(Task to complete) Take the entries below and print, exactly, the stretch from the line containing "Theorem high_value_transaction_severity (tx" through the line containing "filter_In. unfold is_high_value.", both included.

━━ Dataset

(** C7: a ["high_value_transaction"] event of severity critical is
    emitted exactly when the amount exceeds 50000, one of severity high
    exactly when the amount lies in (10000, 50000], and none at all when
    the amount is at most 10000. *)
Theorem high_value_transaction_severity (tx : Transaction) (fraudScore : Q)
        (riskLevel : string) :
  let amount := Js.or_zero (amount tx) in
  let events := identifyCompllianceViolations tx fraudScore riskLevel in
  let emitted sev :=
    exists ev, In ev events /\ eventType ev = "high_value_transaction"
               /\ severity ev = sev in
  (emitted sev_critical <-> 50000 < amount) /\
  (emitted sev_high <-> 10000 < amount <= 50000) /\
  (amount <= 10000 <->
   forall ev, In ev events -> eventType ev <> "high_value_transaction").
Proof.
  intros a events emitted.
  assert (Hin : forall ev,
             In ev events /\ eventType ev = "high_value_transaction" <->
             In ev (List.filter is_high_value events)).
  { intros ev. rewrite filter_In. unfold is_high_value.
    rewrite String.eqb_eq. tauto. }
  subst events. pose proof (high_value_events tx fraudScore riskLevel) as F.
  cbv zeta in F. fold a in F. rewrite F in Hin. clear F.
  assert (Hem : forall sev,
             emitted sev <->
             Js.gt a 10000 = true /\
             (if Js.gt a 50000 then sev_critical else sev_high) = sev).
  { intros sev. subst emitted. cbv beta. split.
    - intros (ev & H1 & H2 & H3).
      pose proof (proj1 (Hin ev) (conj H1 H2)) as H.
      destruct (Js.gt a 10000); [| destruct H].
      destruct H as [<- | []]. split; [reflexivity | exact H3].
    - intros [H1 H2]. rewrite H1 in Hin.
      pose proof (fun ev => proj2 (Hin ev)) as Hin'. simpl in Hin'.
      destruct (Hin' _ (or_introl eq_refl)) as [Ha Hb].
      eexists. split; [exact Ha | split; [exact Hb | exact H2]]. }
  rewrite !Hem. clear Hem emitted.
  split; [| split].
  - rewrite gt_true.
    destruct (Js.gt a 50000) eqn:H5;
      [apply gt_true in H5 | apply gt_false in H5];
      intuition (try discriminate; try reflexivity; try lra;
                 try (exfalso; lra)).
  - rewrite gt_true.
    destruct (Js.gt a 50000) eqn:H5;
      [apply gt_true in H5 | apply gt_false in H5];
      intuition (try discriminate; try reflexivity; try lra;
                 try (exfalso; lra)).
  - split.
    + intros Hle ev Hev Hty. apply gt_false in Hle. rewrite Hle in Hin.
      exact (proj1 (Hin ev) (conj Hev Hty)).
    + intros H. destruct (Js.gt a 10000) eqn:H1.
      * exfalso. eapply H; [apply Hin; left; reflexivity | reflexivity].
      * apply gt_false in H1. exact H1.
Qed.

End ComplianceProps.

(** ** Compliance Aggregator *)

Section AggregateProps.
Import Compliance.

Lemma filter_length_tally {A} (col : A -> string) (v : string)
      (rows : list A) :
  length (List.filter (fun e => String.eqb (col e) v) rows)
  = tally col v rows.
Proof.
  unfold tally. induction rows as [| r rows IH]; simpl; [reflexivity |].
  destruct (String.eqb_spec (col r) v) as [Heq | Hne];
    destruct (string_dec (col r) v); try contradiction; simpl;
    rewrite IH; reflexivity.
Qed.

(** The coverage map built by the [forEach] over the six standards. *)
Lemma coverage_get (count : string -> nat) (standard : string) :
  JsMap.get standard
    (fold_left (fun coverage s => JsMap.set s (count s) coverage)
               complianceStandards JsMap.empty)
  = if decide (standard ∈ complianceStandards)
    then Some (count standard) else None.
Proof.
  unfold JsMap.get, complianceStandards.
  cbn [fold_left JsMap.set JsMap.entries JsMap.empty].
  destruct (decide _) as [Hin | Hout].
  - repeat (apply elem_of_cons in Hin as [-> | Hin];
            [vm_compute; reflexivity |]).
    inversion Hin.
  - repeat (rewrite lookup_insert_ne;
            [| intros <-; apply Hout; set_solver]).
    apply lookup_empty.
Qed.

━━━━

(Finished exercise)
Theorem high_value_transaction_severity (tx : Transaction) (fraudScore : Q)
        (riskLevel : string) :
  let amount := Js.or_zero (amount tx) in
  let events := identifyCompllianceViolations tx fraudScore riskLevel in
  let emitted sev :=
    exists ev, In ev events /\ eventType ev = "high_value_transaction"
               /\ severity ev = sev in
  (emitted sev_critical <-> 50000 < amount) /\
  (emitted sev_high <-> 10000 < amount <= 50000) /\
  (amount <= 10000 <->
   forall ev, In ev events -> eventType ev <> "high_value_transaction").
Proof.
  intros a events emitted.
  assert (Hin : forall ev,
             In ev events /\ eventType ev = "high_value_transaction" <->
             In ev (List.filter is_high_value events)).
  { intros ev. rewrite filter_In. unfold is_high_value.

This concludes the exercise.